Rand’s Ethics and the Burden of Proof

I want to encourage Objectivists to bear in mind who has the burden of proof regarding Rand’s moral theory. Objectivists have the burden to prove both that the metaethics is valid and that it entails the sorts of values and actions that they say it does.

In my new book, What’s Wrong with Ayn Rand’s Objectivist Ethics, I present two chapters (“The Essential Fallacies of Rand’s Ethics” and “The Error in Rand’s Biology”) that, in my view, definitively disprove Rand’s metaethics. (To get a sense of the book, people may read the first chapter via Amazon’s “look inside” feature for the Kindle edition as well as my essay introducing the book to Objectivists.) To successfully defend Rand’s theory, Objectivists need to show, if they can, where my arguments go wrong and how Rand’s arguments succeed.

Much of the rest of my book argues that Objectivists cannot square their metaethics with various values that they embrace. To give some examples, I argue that Rand’s survival-oriented metaethics cannot account for why people normally become parents (when they do), why they might commit suicide to prevent horrible suffering, why they should respect others’ rights even in certain cases of institutional force, and why they should avoid free riding in important cases.

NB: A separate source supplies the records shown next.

Lemma http_setup_passes slot fork out test :
  fork_datas_default = Val fork ->
  (forall w, w_abs w = http_state slot fork -> exists w', run_relay test w = (Val tt, w')) ->
  http_passes slot out test.
Proof.
  intros Hf Htest. unfold http_passes, http_setup, setup_storage. rewrite Hf. simpl.
  destruct (Htest (mkWorld (in_memory_storage_new (mkHeadSlot slot)
    (payload_attr 0 (random_address 0)) [] fork ∅ []).2
    (in_memory_storage_new (mkHeadSlot slot) (payload_attr 0 (random_address 0)) [] fork ∅ []).1
    [] [] 0 out) eq_refl) as [w' Hw']. by eexists _, w'.
Qed.

(** ** The tests without a proposer *)

Lemma test_status_route_run w : run step test_status_route w = (Val tt, w).
Proof. unfold test_status_route. by erewrite route_bind by (apply status_route_for || done). Qed.

Context (point : Signature) (inf : bool).
Hypothesis signature_parses : sig_from_str TEST_BLS_SIGNATURE = Ok (mkSignature Signature (Some point) inf).

Lemma test_registration_val fee t k :
  test_registration fee t k = Val (mkRegistration (mkRegistrationMessage fee 0 t k)
    (mkSignature Signature (Some point) inf)).
Proof. unfold test_registration, unwrap. by rewrite signature_parses. Qed.

Lemma test_get_validators_run w : exists w', run step test_get_validators w = (Val tt, w').
Proof.
  unfold test_get_validators, gv_validator, gv_validator_registration.
  rewrite test_registration_val. cbn [outcome_bind lift bind].
  run_write w_frame w1 Ha Hf. exists w1.
  erewrite route_bind by (apply duties_route_for || done).
  unfold replying, try_bind, get_validators. rewrite run_bind, run_bind, run_bind.
  rewrite (law_read_duties step w_abs w_frame w1), Ha. cbn.
  unfold unwrap. rewrite signature_parses. cbn. by rewrite !assert_eq_refl.
Qed.

(** A request that one of the composed routes answers. *)
Lemma recovered_hit {B} routes rq q (k : result Reply Rejection -> prog RelayE B) w a w' :
  framed (serve routes rq) q -> run step q w = (Val (Ok a), w') ->
  run step (bind (serve (recovered rejection_debug routes) rq) k) w = run step (k (Ok a)) w'.
Proof.
  intros (pre & suf & _ & _ & Heq) Hq. rewrite (recovered_bind _ _ _ _ _ Heq).
  by rewrite !run_bind, Hq.
Qed.

Lemma test_server_run team_id user_id w :
  from_query (bare_request "POST"
    ["relay"; "v1"; "data"; "bidtraces"; "builder_blocks_received"] "") = Ok (mkQueryParams None None) ->
  exists w', run step (test_server rejection_debug team_id user_id) w = (Val tt, w').
Proof.
  intros Hquery. unfold test_server. cbv zeta. eexists.
  erewrite (recovered_hit _ _ _ _ w); [| route_framed |].
  2:{ unfold replying, try_bind, get_validators. rewrite !run_bind.
      by rewrite (law_read_duties step w_abs w_frame w). }
  cbn [resp_status reply_status]. rewrite assert_eq_refl. cbn [bind].
  erewrite (recovered_hit _ _ _ _ w); [| route_framed | done].
  cbn [resp_status reply_status]. rewrite assert_eq_refl. cbn [bind].
  erewrite (recovered_hit _ _ _ _ w); [| route_framed |].
  2:{ rewrite Hquery. done. }
  cbn [resp_status reply_status]. by rewrite assert_eq_refl.
Qed.

(** ** Registrations *)

(** A body of registrations is accepted, whatever the beacon node says about them. *)
Lemma validators_route_run {B} team_id user_id regs (k : result Reply Rejection -> prog RelayE B) w :
  from_query (validators_request regs) = Ok (mkApiKeyQuery "123") ->
  fits 83886080 regs ->
  exists w', run step (bind (serve (post_validators_route (Auth0:=TestAuth team_id user_id))
                              (validators_request regs)) k) w =
             run step (k (Ok (StatusReply OK))) w'.
Proof.
  intros Hquery Hfits.
  pose proof (post_validators_handler_run "123" regs w) as (w' & Hrun & _). exists w'.
  erewrite route_bind by (apply validators_route_for || done).
  unfold posted, with_input, validators_request in *. cbn [sq_method json_request].
  rewrite String.eqb_refl, Hquery, read_body_json by (done || unfold u64_modulus; lia).
  unfold replying, try_bind. rewrite !run_bind. unfold post_validators, validate_api_key, validate.
  cbn [TestAuth try_bind bind ak_api_key]. unfold run_relay in Hrun. by rewrite Hrun.
Qed.

Lemma test_post_validators_run team_id user_id fork w :
  fork_datas_default = Val fork ->
  (forall regs, from_query (validators_request regs) = Ok (mkApiKeyQuery "123")) ->
  fits 83886080 [pv_validator_registration 6 (random_pubkey 6)
                   (Some (mkSignature Signature (Some point) inf))] ->
  (forall regs, generate_signed_registrations 50 = Val regs -> fits 83886080 regs) ->
  exists w', run step (test_post_validators team_id user_id) w = (Val tt, w').
Proof.
  intros Hfork Hquery Hone Hmany.
  unfold test_post_validators, pv_invalid_by_sig, pv_valid, unwrap.
  unfold generate_signed_registrations in *. rewrite Hfork, signature_parses in *.
  cbn [expect outcome_bind lift bind] in *. rewrite run_bind.
  edestruct (validators_route_run (B:=unit)) as (w1 & ->); [apply Hquery | exact Hone |].
  cbn [resp_status reply_status]. rewrite assert_eq_refl. cbn [run].
  edestruct (validators_route_run (B:=unit)) as (w2 & ->); [apply Hquery | by apply Hmany |].
  cbn [resp_status reply_status]. rewrite assert_eq_refl. by exists w2.
Qed.
(** ** Headers *)

(** The path of the requests decodes. *)
Hypothesis zero_hash_parses :
  b256_from_str "0x0000000000000000000000000000000000000000000000000000000000000000" =
  Ok (b256_0 b256_zero).
Hypothesis test_key_parses : pk_from_str test_bls_pubkey_str = Ok test_bls_pubkey.

Lemma header_request_path text slot :
  u64_from_str text = Some slot ->
  header_path (sq_path (header_request text)) = Some (slot, b256_zero, test_bls_pubkey).
Proof.
  intros Hslot. unfold header_path, header_request, bare_request. simpl sq_path.
  rewrite decide_True by done. simpl. rewrite Hslot. simpl. unfold b256_parse.
  rewrite zero_hash_parses. cbn -[pk_from_str]. by rewrite test_key_parses.
Qed.

(** What the header route does with the request of a test: the answer of the handler. *)
Lemma header_handler_run signer slot w :
  hs_slot (sto_head (w_abs w)) = 10%Z ->
  exists r w', run step (replying HeaderReply (get_header slot b256_zero test_bls_pubkey signer)) w =
    (Val (match r with Ok v => Ok (HeaderReply v) | Err e => Err e end), w') /\
    header_answer (w_abs w) slot b256_zero test_bls_pubkey signer r.
Proof.
  intros Hhead.
  destruct (get_header_run slot b256_zero test_bls_pubkey signer w) as (r & w' & Hrun & _ & _ & Ha).
  { by rewrite Hhead. }
  exists r, w'. split; [|done]. unfold replying, try_bind. rewrite run_bind.
  unfold run_relay in Hrun. rewrite Hrun. by destruct r.
Qed.

Lemma header_bind signer text slot (k : result Reply Rejection -> prog RelayE unit) w :
  u64_from_str text = Some slot -> hs_slot (sto_head (w_abs w)) = 10%Z ->
  exists r w', header_answer (w_abs w) slot b256_zero test_bls_pubkey signer r /\
    run step (bind (serve (get_header_route signer) (header_request text)) k) w =
    run step (k (match r with Ok v => Ok (HeaderReply v) | Err e => Err e end)) w'.
Proof.
  intros Htext Hhead. destruct (header_handler_run signer slot w Hhead) as (r & w' & Hrun & Ha).
  exists r, w'. split; [done |].
  pose proof (header_route_serves (E:=RelayE) signer (header_request text)) as Hserve.
  rewrite (header_request_path _ _ Htext) in Hserve.
  by rewrite (serve_bind _ _ _ _ _ Hserve), run_bind, Hrun.
Qed.

Lemma header_recovered_bind signer text slot (k : result Reply Rejection -> prog RelayE unit) w :
  u64_from_str text = Some slot -> hs_slot (sto_head (w_abs w)) = 10%Z ->
  exists r w', header_answer (w_abs w) slot b256_zero test_bls_pubkey signer r /\
    run step (bind (serve (recovered rejection_debug (get_header_route signer))
                      (header_request text)) k) w =
    run step (k (Ok (match r with
      | Ok v => HeaderReply v
      | Err e => ErrReply (handle_rejection rejection_debug e) end))) w'.
Proof.
  intros Htext Hhead. destruct (header_handler_run signer slot w Hhead) as (r & w' & Hrun & Ha).
  exists r, w'. split; [done |].
  pose proof (header_route_serves (E:=RelayE) signer (header_request text)) as Hserve.
  rewrite (header_request_path _ _ Htext) in Hserve.
  rewrite (recovered_bind _ _ _ _ _ Hserve), run_bind, Hrun. by destruct r.
Qed.
Lemma exec_payload_to_exec_header_run tx_trie withdrawals_trie payload w :
  is_ok (header_try_from tx_trie withdrawals_trie payload) = true ->
  run step (exec_payload_to_exec_header tx_trie withdrawals_trie payload) w = (Val tt, w).
Proof.
  unfold exec_payload_to_exec_header, header_try_from.
  destruct (map_err _ _); [|done]. intros _. cbn. by rewrite !assert_eq_refl.
Qed.

(** ** Storage *)

Lemma registration_eqb_refl r : registration_eqb r r = true.
Proof.
  unfold registration_eqb, pk_eqb. rewrite !Z.eqb_refl, !bool_decide_eq_true_2 by done. done.
Qed.

Lemma validators_eqb_refl l : list_eqb validator_eqb l l = true.
Proof.
  induction l as [|v l IH]; [done |]. cbn [list_eqb]. rewrite IH. unfold validator_eqb.
  by rewrite !Z.eqb_refl, registration_eqb_refl.
Qed.

Lemma assert_storage_contents_run key r d slot p w :
  sto_regs (w_abs w) !! pk_serialize key = Some r -> sto_duties (w_abs w) = d ->
  hs_slot (sto_head (w_abs w)) = slot -> sto_attrs (w_abs w) = p ->
  run step (assert_storage_contents key r d slot p) w = (Val tt, w).
Proof.
  intros Hr Hd Hs Hp. unfold assert_storage_contents.
  run_read. rewrite Hr, registration_eqb_refl. cbn [assert_that bind].
  run_read. rewrite Hd, validators_eqb_refl. cbn [assert_that bind].
  run_read. rewrite Hs, assert_eq_refl. cbn [bind].
  run_read. by rewrite Hp, assert_eq_refl.
Qed.
(* ===== verification/JsonWitnesses.v ===== *)
(** The theorems about the JSON exchanges, applied to the relay of [Examples] with the documents of
    [ToyJson]. *)

From S2P Require Import Prelude Prog External Types Blst Signer BeaconTypes BeaconBlock.
From S2P Require Import StorageTypes Header Storage Metrics World HttpErrors Warp PostBids Auth.
From S2P Require Import Ssz BlindedBlocks DataApi Routes BeaconApi Json JsonTypes JsonApi.
From S2P Require Import Toy ToyServers ToyJson Examples PostValidators InMemoryStorage.

Abbreviation step := (fun A => @relay_step Toy A).

(** ** Values that are read back *)

Lemma toy_key_ok (k : BlsPublicKey) :
  bool_decide (arr_bytes (pk_serialize k) = arr_bytes INFINITY_PUBLIC_KEY) = false -> serde_ok k.
Proof.
  intros Hk%bool_decide_eq_false_1. cbn. unfold pk_deserialize. rewrite decide_False by done.
  destruct k as [k]. unfold tpk_deserialize. simpl. by rewrite array_len, N.eqb_refl, array_of_bytes.
Qed.

Lemma toy_signature_ok (p : Signature) :
  let s := mkSignature Signature (Some p) false in
  bool_decide (arr_bytes (bls_sig_serialize s) = arr_bytes NONE_SIGNATURE) = false ->
  bool_decide (arr_bytes (bls_sig_serialize s) = arr_bytes INFINITY_SIGNATURE) = false ->
  serde_ok s.
Proof.
  intros s Hn%bool_decide_eq_false_1 Hi. cbn [serde_ok bls_sig_serde text_serde].
  unfold bls_sig_deserialize, sig_deserialize. rewrite decide_False by done. rewrite Hi.
  simpl. by rewrite array_of_bytes.
Qed.

Lemma ex_submission_ok : serde_ok (ex_submission 100).
Proof.
  cbn [serde_ok bid_submission_serde derive_serde fields_ok]. split_and!; try exact I.
  - cbn [serde_ok bid_trace_serde derive_serde fields_ok].
    split_and!; try exact I; try (by split); apply toy_key_ok; vm_refl.
  - cbn [serde_ok execution_payload_serde derive_serde fields_ok].
    split_and!; try exact I; try (by split); try vm_refl.
    + cbn. by vm_compute.
    + split; [by vm_compute |]. apply Forall_singleton. by vm_compute.
    + split; [by vm_compute |]. apply Forall_singleton.
      cbn [serde_ok withdrawal_serde derive_serde fields_ok]. split_and!; try exact I; by split.
  - cbn [serde_ok blobs_bundle_serde derive_serde fields_ok].
    split_and!; try exact I; (split; [by vm_compute | apply Forall_nil_2]) || by vm_compute.
  - apply toy_signature_ok; vm_refl.
Qed.

(** ** The requests *)

Section requests.
#[local] Existing Instance toy_warp.
#[local] Instance ex_key_query : FromQuery ApiKeyQuery := fun rq => Ok (mkApiKeyQuery (sq_query rq)).
#[local] Instance ex_bids_query : FromQuery QueryParams := fun _ => Ok (mkQueryParams None None).
#[local] Instance ex_auth : Auth RelayE := mbs_auth_validate (mkMbsAuth "https://auth/").

Definition ex_post_json (path : list string) (body : string) : ServerRequest :=
  mkServerRequest "POST" path ""
    [("content-length", "4000"); ("content-type", "application/json")]%string body.

Lemma ex_json_post path body : json_post 8388608 path body (ex_post_json path body).
Proof. split; try reflexivity. exists 4000%Z. split; [reflexivity | done]. Qed.

Lemma json_requests_reach_handlers_witness :
  let rq := ex_post_json ["relay"; "v1"; "builder"; "blocks"]%string
              (json_to_string (ex_submission 100)) in
  serde_ok (ex_submission 100) /\
  run_relay (serve (http_server (fun _ => ""%string) relay_signer) rq) ex_world =
    (Val (Ok (StatusReply OK)), ex_world_bid).
Proof.
  intros rq. split; [exact ex_submission_ok |].
  pose proof (proj1 (json_requests_reach_handlers step (fun _ => ""%string) relay_signer
    rq ex_world) (ex_submission 100) ex_submission_ok (ex_json_post _ _)) as H.
  assert (run step (replying StatusReply (post_bids (ex_submission 100))) ex_world =
    (Val (Ok (StatusReply OK)), ex_world_bid)) as Hr.
  { unfold replying, try_bind. rewrite run_bind. pose proof ex_bid_run as Hb.
    unfold run_relay in Hb. rewrite Hb. reflexivity. }
  rewrite Hr in H. exact H.
Defined.

Lemma hex_blobs_refused_witness :
  let rq := ex_post_json ["relay"; "v1"; "builder"; "blocks"]%string
              (json_print (submission_with_hex_blobs (ex_submission 100) ["0x00"%string])) in
  exists err, run_relay (serve (http_server (fun _ => ""%string) relay_signer) rq) ex_world =
    (Val (Ok (ErrReply err)), ex_world) /\ er_status err = INTERNAL_SERVER_ERROR.
Proof.
  intros rq.
  exact (proj1 (hex_blobs_refused step (fun _ => ""%string) relay_signer rq ex_world
    (ex_submission 100) "0x00"%string [] (ex_json_post _ _))).
Defined.
End requests.

(** ** The exchanges *)

#[local] Instance ex_ssz : SszLib := {| ssz_encode := ssz_spec |}.

Lemma json_exchanges_decode_witness :
  serde_ok [ex_submission 100] /\
  json_from_str (reply_body (BidsReply [ex_submission 100])) = Some [ex_submission 100].
Proof.
  assert (serde_ok [ex_submission 100]) as Hok by (constructor; [exact ex_submission_ok | constructor]).
  split; [exact Hok |].
  destruct (json_exchanges_decode (mkBeaconNodeApi "node") ex_world) as (_ & _ & _ & Hbids & _).
  exact (Hbids _ Hok).
Defined.
(** * The mixer HTTP filter of src/envoy/mixer/http_filter.cc

    A shallow embedding of the decoder filter that gates an HTTP stream on
    a policy check and reports at stream completion.  Integers of the
    source ([int] status codes) are [Z]; strings are [string]; the route's
    opaque configuration is a finite map; every call the filter makes on
    its host (header mutation, Check, local reply, continueDecoding,
    Report, log lines) is recorded in a trace of [Event]s, in program
    order. *)

From Stdlib Require Import ZArith List Bool.
From stdpp Require Import base strings gmap.
Import ListNotations.

Local Open Scope string_scope.
Local Open Scope Z_scope.
Local Open Scope list_scope.

(** ** Canonical status codes

    [StatusCode] is [::google::protobuf::util::error::Code]; the numbering
    is the one of the protobuf library. *)
Module StatusCode.
Definition OK : Z := 0.
Definition CANCELLED : Z := 1.
Definition UNKNOWN : Z := 2.
Definition INVALID_ARGUMENT : Z := 3.
Definition DEADLINE_EXCEEDED : Z := 4.
Definition NOT_FOUND : Z := 5.
Definition ALREADY_EXISTS : Z := 6.
Definition PERMISSION_DENIED : Z := 7.
Definition RESOURCE_EXHAUSTED : Z := 8.
Definition FAILED_PRECONDITION : Z := 9.
Definition ABORTED : Z := 10.
Definition OUT_OF_RANGE : Z := 11.
Definition UNIMPLEMENTED : Z := 12.
Definition INTERNAL : Z := 13.
Definition UNAVAILABLE : Z := 14.
Definition DATA_LOSS : Z := 15.
Definition UNAUTHENTICATED : Z := 16.

(** The seventeen enumerators, in the order of the switch of [HttpCode]. *)
Definition all : list Z :=
  [ OK; CANCELLED; UNKNOWN; INVALID_ARGUMENT; DEADLINE_EXCEEDED; NOT_FOUND;
    ALREADY_EXISTS; PERMISSION_DENIED; RESOURCE_EXHAUSTED;
    FAILED_PRECONDITION; ABORTED; OUT_OF_RANGE; UNIMPLEMENTED; INTERNAL;
    UNAVAILABLE; DATA_LOSS; UNAUTHENTICATED ].
End StatusCode.

(** [int HttpCode(int code)]: the switch, one case per line of the source,
    ending in the [default]. *)
Definition HttpCode (code : Z) : Z :=
  if code =? StatusCode.OK then 200
  else if code =? StatusCode.CANCELLED then 499
  else if code =? StatusCode.UNKNOWN then 500
  else if code =? StatusCode.INVALID_ARGUMENT then 400
  else if code =? StatusCode.DEADLINE_EXCEEDED then 504
  else if code =? StatusCode.NOT_FOUND then 404
  else if code =? StatusCode.ALREADY_EXISTS then 409
  else if code =? StatusCode.PERMISSION_DENIED then 403
  else if code =? StatusCode.RESOURCE_EXHAUSTED then 429
  else if code =? StatusCode.FAILED_PRECONDITION then 400
  else if code =? StatusCode.ABORTED then 409
  else if code =? StatusCode.OUT_OF_RANGE then 400
  else if code =? StatusCode.UNIMPLEMENTED then 501
  else if code =? StatusCode.INTERNAL then 500
  else if code =? StatusCode.UNAVAILABLE then 503
  else if code =? StatusCode.DATA_LOSS then 500
  else if code =? StatusCode.UNAUTHENTICATED then 401
  else 500.

(** [google::protobuf::util::Status]: a code and a message; [ok()] is
    [error_code() == OK]. *)
Record Status := mkStatus {
  error_code : Z;
  error_message : string
}.

Definition Status_ok (status : Status) : bool :=
  error_code status =? StatusCode.OK.

(** ** Route switches *)

(** The JSON object names of the source. *)
Definition kJsonNameMixerServer : string := "mixer_server".
Definition kJsonNameMixerAttributes : string := "mixer_attributes".
Definition kJsonNameForwardAttributes : string := "forward_attributes".
Definition kJsonNameForwardSwitch : string := "mixer_forward".
Definition kJsonNameMixerSwitch : string := "mixer_control".

(** What the filter reads of the host's routing table: [route()] and
    [routeEntry()] return pointers that may be null, [opaqueConfig()] a
    map from string keys to string values. *)
Record RouteEntry := mkRouteEntry {
  opaqueConfig : gmap string string
}.

Record Route := mkRoute {
  routeEntry : option RouteEntry
}.

(** [Ssl::Connection]: [uriSanPeerCertificate()] is all the filter reads
    of it. *)
Record Connection := mkConnection {
  uriSanPeerCertificate : string
}.

(** The closure [[this]() { state_ = Responded; }] that
    [setDecoderFilterCallbacks] hands to the host, as data. *)
Inductive ResetStreamCallback :=
| SetResponded.

(** The host's stream object [decoder_callbacks_] points at: the matched
    route (null when none matched), the TLS connection (null on a
    plain-text connection) and the reset callbacks registered so far.  The
    methods below that dereference [decoder_callbacks_] take this object
    as their argument [cb]. *)
Record StreamDecoderFilterCallbacks := mkCallbacks {
  route : option Route;
  ssl : option Connection;
  reset_stream_callbacks : list ResetStreamCallback
}.

(** [bool mixer_disabled()]: mixer control switch (off by default). *)
Definition mixer_disabled (cb : StreamDecoderFilterCallbacks) : bool :=
  match route cb with
  | Some r =>
      match routeEntry r with
      | Some entry =>
          match opaqueConfig entry !! kJsonNameMixerSwitch with
          | Some value => if String.eqb value "on" then false else true
          | None => true
          end
      | None => true
      end
  | None => true
  end.

(** [bool forward_disabled()]: attribute forward switch (on by default). *)
Definition forward_disabled (cb : StreamDecoderFilterCallbacks) : bool :=
  match route cb with
  | Some r =>
      match routeEntry r with
      | Some entry =>
          match opaqueConfig entry !! kJsonNameForwardSwitch with
          | Some value => if String.eqb value "off" then true else false
          | None => false
          end
      | None => false
      end
  | None => false
  end.

(** The value the route's opaque configuration gives a key, when there is
    a route, a route entry and the key. *)
Definition route_option (cb : StreamDecoderFilterCallbacks) (key : string)
  : option string :=
  r ← route cb; entry ← routeEntry r; opaqueConfig entry !! key.

(** ** Host-side data the filter handles *)

(** [Http::HeaderMap]: the header entries in order; [addStatic] appends
    one entry. *)
Definition HeaderMap := list (string * string).

Definition addStatic (headers : HeaderMap) (key value : string) : HeaderMap :=
  headers ++ [(key, value)].

(** [Utils::StringMap] is [std::map<std::string, std::string>]. *)
Abbreviation StringMap := (gmap string string).

(** [HttpRequestData], the request-scoped object shared with the mixer
    client; the filter only creates it ([std::make_shared]) and hands it
    on, so one value stands for the freshly made object. *)
Inductive HttpRequestData :=
| HttpRequestData_new.

(** [Json::Object] of the host, through the two methods the constructor of
    [Config] calls.  [getString] throws when the name is bound to something
    that is not a string: [None]. *)
Record Json_Object := mkJson {
  hasObject : string -> bool;
  getString : string -> option string
}.

Inductive FilterHeadersStatus :=
| FilterHeadersStatus_Continue
| FilterHeadersStatus_StopIteration.

Inductive FilterDataStatus :=
| FilterDataStatus_Continue
| FilterDataStatus_StopIterationAndBuffer.

Inductive FilterTrailersStatus :=
| FilterTrailersStatus_Continue
| FilterTrailersStatus_StopIteration.

(** Every call the filter makes on a collaborator, as it appears in the
    trace.  Log lines keep their format string. *)
Inductive Event :=
| LogError (fmt : string)
| LogDebug (fmt : string)
| AddStatic (key value : string)
| AddResetStreamCallback (f : ResetStreamCallback)
| HttpControl_Check (request_data : HttpRequestData) (headers : HeaderMap)
        (origin_user : string)
| SendLocalReply (code : Z) (body : string)
| ContinueDecoding
| HttpControl_Report (request_data : HttpRequestData) (check_status_code : Z).

Definition is_log (e : Event) : bool :=
  match e with
  | LogError _ | LogDebug _ => true
  | _ => false
  end.

Definition is_Check (e : Event) : bool :=
  match e with HttpControl_Check _ _ _ => true | _ => false end.

Definition is_SendLocalReply (e : Event) : bool :=
  match e with SendLocalReply _ _ => true | _ => false end.

Definition is_ContinueDecoding (e : Event) : bool :=
  match e with ContinueDecoding => true | _ => false end.

Definition is_Report (e : Event) : bool :=
  match e with HttpControl_Report _ _ => true | _ => false end.

Definition is_AddStatic (e : Event) : bool :=
  match e with AddStatic _ _ => true | _ => false end.

(** How often the events of a kind occur in a trace. *)
Fixpoint count (p : Event -> bool) (trace : list Event) : nat :=
  match trace with
  | [] => 0%nat
  | e :: trace' => ((if p e then 1 else 0) + count p trace')%nat
  end.

(** ** The shared filter configuration *)

(** Modelled from the spec: [HttpControl] of
    src/envoy/mixer/http_control.h, of which the filter uses the
    constructor, [Check] and [Report]; the constructor keeps the
    decision-service address and the static attributes it is given and
    does nothing else. *)
Record HttpControl := mkHttpControl {
  mixer_server : string;
  mixer_attributes : StringMap
}.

In these cases, I offer strong reasons, but not definitive proofs, to doubt that Rand’s metaethics works out the way that Objectivists think it does. But the burden does not rest with me to prove that Rand’s theory does not work as Objectivists say; the burden rests with Objectivists to prove that it does. I do all that I need to do and all that I think can be done in these cases: Offer strong reasons to doubt the Objectivist case.

I hope that Objectivists will pay attention to what I am actually arguing. I am arguing that Rand’s metaethics cannot account for various values that Objectivists often embrace. If I’m right, then this independently serves to reduce Rand’s theory to absurdity, because a metaethics that cannot plausibly account for many normal human values just doesn’t work.

I am not arguing that Rand or Objectivists cannot or do not embrace the values in question. They often can and do. So bringing up how many Objectivists are parents, or what Objectivists have written about parenthood and education generally (for example), does not address the question at hand. I think that Objectivists typically embrace all sorts of values that are incompatible with their formal metaethics. So the question is not whether Objectivists embrace those values, but whether they can square those values with their metaethical theory.

I hasten to point out that, even if Objectivists could plausibly explain how their metaethics accounts for some or all of the values under discussion, that still would not rebut the arguments in my third and fourth chapters (the ones mentioned above), which directly address Rand’s core metaethical theory.

To repeat: The burden of proof rests with Objectivists to prove that their metaethics is valid and that it entails the values they say it does. I welcome a serious effort by Objectivists to assume that burden in light of the challenges I raise.